Saved entries:
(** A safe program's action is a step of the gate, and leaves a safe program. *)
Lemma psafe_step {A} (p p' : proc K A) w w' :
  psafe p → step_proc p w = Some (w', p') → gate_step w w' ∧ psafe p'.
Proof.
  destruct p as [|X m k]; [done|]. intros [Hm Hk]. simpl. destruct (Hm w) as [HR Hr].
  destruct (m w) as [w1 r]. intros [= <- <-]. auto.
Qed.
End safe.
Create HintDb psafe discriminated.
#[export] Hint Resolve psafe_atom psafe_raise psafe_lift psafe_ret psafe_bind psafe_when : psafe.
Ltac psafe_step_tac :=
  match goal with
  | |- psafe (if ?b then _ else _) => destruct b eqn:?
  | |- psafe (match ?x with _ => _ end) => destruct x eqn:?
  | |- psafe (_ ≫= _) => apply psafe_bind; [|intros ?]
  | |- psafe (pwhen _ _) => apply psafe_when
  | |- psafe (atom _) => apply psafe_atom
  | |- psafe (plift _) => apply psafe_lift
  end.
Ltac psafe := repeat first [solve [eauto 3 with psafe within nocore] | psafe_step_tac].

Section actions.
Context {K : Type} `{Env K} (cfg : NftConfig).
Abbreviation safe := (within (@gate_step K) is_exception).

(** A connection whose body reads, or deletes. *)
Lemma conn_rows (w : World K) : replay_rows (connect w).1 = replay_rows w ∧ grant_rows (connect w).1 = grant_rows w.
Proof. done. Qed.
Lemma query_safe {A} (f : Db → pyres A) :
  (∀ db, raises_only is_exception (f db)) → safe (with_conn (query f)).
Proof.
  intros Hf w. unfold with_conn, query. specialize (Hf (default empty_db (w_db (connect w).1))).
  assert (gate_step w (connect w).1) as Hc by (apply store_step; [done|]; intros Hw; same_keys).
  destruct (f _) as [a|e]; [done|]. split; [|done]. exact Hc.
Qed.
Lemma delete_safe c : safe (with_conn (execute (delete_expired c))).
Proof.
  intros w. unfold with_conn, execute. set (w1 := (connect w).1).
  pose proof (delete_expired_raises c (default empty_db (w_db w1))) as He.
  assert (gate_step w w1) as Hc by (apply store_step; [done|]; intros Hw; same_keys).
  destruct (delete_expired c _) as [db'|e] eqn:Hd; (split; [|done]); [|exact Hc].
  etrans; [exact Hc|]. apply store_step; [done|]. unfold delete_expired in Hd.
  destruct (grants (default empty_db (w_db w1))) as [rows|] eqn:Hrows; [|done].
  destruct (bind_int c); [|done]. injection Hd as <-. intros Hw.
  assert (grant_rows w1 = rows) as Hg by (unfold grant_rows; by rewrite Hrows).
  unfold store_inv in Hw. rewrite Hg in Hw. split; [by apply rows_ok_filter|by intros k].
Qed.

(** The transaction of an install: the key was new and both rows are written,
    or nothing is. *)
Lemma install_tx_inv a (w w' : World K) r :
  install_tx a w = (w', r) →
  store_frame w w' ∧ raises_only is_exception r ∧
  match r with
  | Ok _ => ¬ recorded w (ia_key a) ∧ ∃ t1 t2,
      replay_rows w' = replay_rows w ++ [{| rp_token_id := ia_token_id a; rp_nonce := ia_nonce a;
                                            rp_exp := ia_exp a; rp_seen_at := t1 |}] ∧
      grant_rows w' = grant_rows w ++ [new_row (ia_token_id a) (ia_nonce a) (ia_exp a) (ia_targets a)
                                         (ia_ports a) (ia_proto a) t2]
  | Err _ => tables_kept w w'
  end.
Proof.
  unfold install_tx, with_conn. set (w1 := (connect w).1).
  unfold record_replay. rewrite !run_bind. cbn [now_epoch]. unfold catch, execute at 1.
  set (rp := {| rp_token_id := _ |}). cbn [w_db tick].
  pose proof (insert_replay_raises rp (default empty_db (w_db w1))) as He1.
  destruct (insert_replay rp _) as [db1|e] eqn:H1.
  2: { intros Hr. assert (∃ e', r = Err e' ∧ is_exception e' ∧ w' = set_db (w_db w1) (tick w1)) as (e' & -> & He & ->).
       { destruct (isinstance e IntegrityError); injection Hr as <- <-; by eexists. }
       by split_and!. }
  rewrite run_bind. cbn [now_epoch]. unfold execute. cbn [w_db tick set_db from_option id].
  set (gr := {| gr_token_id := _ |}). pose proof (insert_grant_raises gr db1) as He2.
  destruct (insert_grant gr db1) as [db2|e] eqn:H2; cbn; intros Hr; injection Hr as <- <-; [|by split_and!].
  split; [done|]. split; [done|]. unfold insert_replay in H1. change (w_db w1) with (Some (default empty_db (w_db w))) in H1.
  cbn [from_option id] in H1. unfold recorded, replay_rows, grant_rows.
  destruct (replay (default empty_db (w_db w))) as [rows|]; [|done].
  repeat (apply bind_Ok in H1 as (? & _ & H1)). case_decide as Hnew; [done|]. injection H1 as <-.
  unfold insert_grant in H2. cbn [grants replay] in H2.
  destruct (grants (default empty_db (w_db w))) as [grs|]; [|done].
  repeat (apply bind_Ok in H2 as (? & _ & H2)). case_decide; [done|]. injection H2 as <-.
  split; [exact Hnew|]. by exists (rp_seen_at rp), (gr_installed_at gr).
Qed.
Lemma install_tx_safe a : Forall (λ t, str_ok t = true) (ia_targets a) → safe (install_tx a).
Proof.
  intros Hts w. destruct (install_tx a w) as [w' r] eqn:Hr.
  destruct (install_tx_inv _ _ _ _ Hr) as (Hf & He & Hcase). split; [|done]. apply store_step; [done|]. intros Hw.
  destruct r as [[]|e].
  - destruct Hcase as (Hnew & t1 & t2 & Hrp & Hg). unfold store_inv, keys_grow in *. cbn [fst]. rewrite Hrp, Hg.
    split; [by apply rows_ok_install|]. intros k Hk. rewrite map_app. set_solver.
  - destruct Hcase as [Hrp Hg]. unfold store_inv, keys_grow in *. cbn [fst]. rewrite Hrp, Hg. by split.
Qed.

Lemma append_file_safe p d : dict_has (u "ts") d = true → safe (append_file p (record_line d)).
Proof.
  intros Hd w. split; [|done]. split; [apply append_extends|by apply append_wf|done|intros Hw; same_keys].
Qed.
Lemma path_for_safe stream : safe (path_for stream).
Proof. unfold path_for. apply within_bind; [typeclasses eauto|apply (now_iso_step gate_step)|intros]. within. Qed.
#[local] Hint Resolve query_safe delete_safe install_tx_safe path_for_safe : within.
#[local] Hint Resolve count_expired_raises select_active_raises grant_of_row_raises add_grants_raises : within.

### Task details
Return all the lines shown above, word for word.

### The answer
(** A safe program's action is a step of the gate, and leaves a safe program. *)
Lemma psafe_step {A} (p p' : proc K A) w w' :
  psafe p → step_proc p w = Some (w', p') → gate_step w w' ∧ psafe p'.
Proof.
  destruct p as [|X m k]; [done|]. intros [Hm Hk]. simpl. destruct (Hm w) as [HR Hr].
  destruct (m w) as [w1 r]. intros [= <- <-]. auto.
Qed.
End safe.
Create HintDb psafe discriminated.
#[export] Hint Resolve psafe_atom psafe_raise psafe_lift psafe_ret psafe_bind psafe_when : psafe.
Ltac psafe_step_tac :=
  match goal with
  | |- psafe (if ?b then _ else _) => destruct b eqn:?
  | |- psafe (match ?x with _ => _ end) => destruct x eqn:?
  | |- psafe (_ ≫= _) => apply psafe_bind; [|intros ?]
  | |- psafe (pwhen _ _) => apply psafe_when
  | |- psafe (atom _) => apply psafe_atom
  | |- psafe (plift _) => apply psafe_lift
  end.
Ltac psafe := repeat first [solve [eauto 3 with psafe within nocore] | psafe_step_tac].

Section actions.
Context {K : Type} `{Env K} (cfg : NftConfig).
Abbreviation safe := (within (@gate_step K) is_exception).

(** A connection whose body reads, or deletes. *)
Lemma conn_rows (w : World K) : replay_rows (connect w).1 = replay_rows w ∧ grant_rows (connect w).1 = grant_rows w.
Proof. done. Qed.
Lemma query_safe {A} (f : Db → pyres A) :
  (∀ db, raises_only is_exception (f db)) → safe (with_conn (query f)).
Proof.
  intros Hf w. unfold with_conn, query. specialize (Hf (default empty_db (w_db (connect w).1))).
  assert (gate_step w (connect w).1) as Hc by (apply store_step; [done|]; intros Hw; same_keys).
  destruct (f _) as [a|e]; [done|]. split; [|done]. exact Hc.
Qed.
Lemma delete_safe c : safe (with_conn (execute (delete_expired c))).
Proof.
  intros w. unfold with_conn, execute. set (w1 := (connect w).1).
  pose proof (delete_expired_raises c (default empty_db (w_db w1))) as He.
  assert (gate_step w w1) as Hc by (apply store_step; [done|]; intros Hw; same_keys).
  destruct (delete_expired c _) as [db'|e] eqn:Hd; (split; [|done]); [|exact Hc].
  etrans; [exact Hc|]. apply store_step; [done|]. unfold delete_expired in Hd.
  destruct (grants (default empty_db (w_db w1))) as [rows|] eqn:Hrows; [|done].
  destruct (bind_int c); [|done]. injection Hd as <-. intros Hw.
  assert (grant_rows w1 = rows) as Hg by (unfold grant_rows; by rewrite Hrows).
  unfold store_inv in Hw. rewrite Hg in Hw. split; [by apply rows_ok_filter|by intros k].
Qed.

(** The transaction of an install: the key was new and both rows are written,
    or nothing is. *)
Lemma install_tx_inv a (w w' : World K) r :
  install_tx a w = (w', r) →
  store_frame w w' ∧ raises_only is_exception r ∧
  match r with
  | Ok _ => ¬ recorded w (ia_key a) ∧ ∃ t1 t2,
      replay_rows w' = replay_rows w ++ [{| rp_token_id := ia_token_id a; rp_nonce := ia_nonce a;
                                            rp_exp := ia_exp a; rp_seen_at := t1 |}] ∧
      grant_rows w' = grant_rows w ++ [new_row (ia_token_id a) (ia_nonce a) (ia_exp a) (ia_targets a)
                                         (ia_ports a) (ia_proto a) t2]
  | Err _ => tables_kept w w'
  end.
Proof.
  unfold install_tx, with_conn. set (w1 := (connect w).1).
  unfold record_replay. rewrite !run_bind. cbn [now_epoch]. unfold catch, execute at 1.
  set (rp := {| rp_token_id := _ |}). cbn [w_db tick].
  pose proof (insert_replay_raises rp (default empty_db (w_db w1))) as He1.
  destruct (insert_replay rp _) as [db1|e] eqn:H1.
  2: { intros Hr. assert (∃ e', r = Err e' ∧ is_exception e' ∧ w' = set_db (w_db w1) (tick w1)) as (e' & -> & He & ->).
       { destruct (isinstance e IntegrityError); injection Hr as <- <-; by eexists. }
       by split_and!. }
  rewrite run_bind. cbn [now_epoch]. unfold execute. cbn [w_db tick set_db from_option id].
  set (gr := {| gr_token_id := _ |}). pose proof (insert_grant_raises gr db1) as He2.
  destruct (insert_grant gr db1) as [db2|e] eqn:H2; cbn; intros Hr; injection Hr as <- <-; [|by split_and!].
  split; [done|]. split; [done|]. unfold insert_replay in H1. change (w_db w1) with (Some (default empty_db (w_db w))) in H1.
  cbn [from_option id] in H1. unfold recorded, replay_rows, grant_rows.
  destruct (replay (default empty_db (w_db w))) as [rows|]; [|done].
  repeat (apply bind_Ok in H1 as (? & _ & H1)). case_decide as Hnew; [done|]. injection H1 as <-.
  unfold insert_grant in H2. cbn [grants replay] in H2.
  destruct (grants (default empty_db (w_db w))) as [grs|]; [|done].
  repeat (apply bind_Ok in H2 as (? & _ & H2)). case_decide; [done|]. injection H2 as <-.
  split; [exact Hnew|]. by exists (rp_seen_at rp), (gr_installed_at gr).
Qed.
Lemma install_tx_safe a : Forall (λ t, str_ok t = true) (ia_targets a) → safe (install_tx a).
Proof.
  intros Hts w. destruct (install_tx a w) as [w' r] eqn:Hr.
  destruct (install_tx_inv _ _ _ _ Hr) as (Hf & He & Hcase). split; [|done]. apply store_step; [done|]. intros Hw.
  destruct r as [[]|e].
  - destruct Hcase as (Hnew & t1 & t2 & Hrp & Hg). unfold store_inv, keys_grow in *. cbn [fst]. rewrite Hrp, Hg.
    split; [by apply rows_ok_install|]. intros k Hk. rewrite map_app. set_solver.
  - destruct Hcase as [Hrp Hg]. unfold store_inv, keys_grow in *. cbn [fst]. rewrite Hrp, Hg. by split.
Qed.

Lemma append_file_safe p d : dict_has (u "ts") d = true → safe (append_file p (record_line d)).
Proof.
  intros Hd w. split; [|done]. split; [apply append_extends|by apply append_wf|done|intros Hw; same_keys].
Qed.
Lemma path_for_safe stream : safe (path_for stream).
Proof. unfold path_for. apply within_bind; [typeclasses eauto|apply (now_iso_step gate_step)|intros]. within. Qed.
#[local] Hint Resolve query_safe delete_safe install_tx_safe path_for_safe : within.
#[local] Hint Resolve count_expired_raises select_active_raises grant_of_row_raises add_grants_raises : within.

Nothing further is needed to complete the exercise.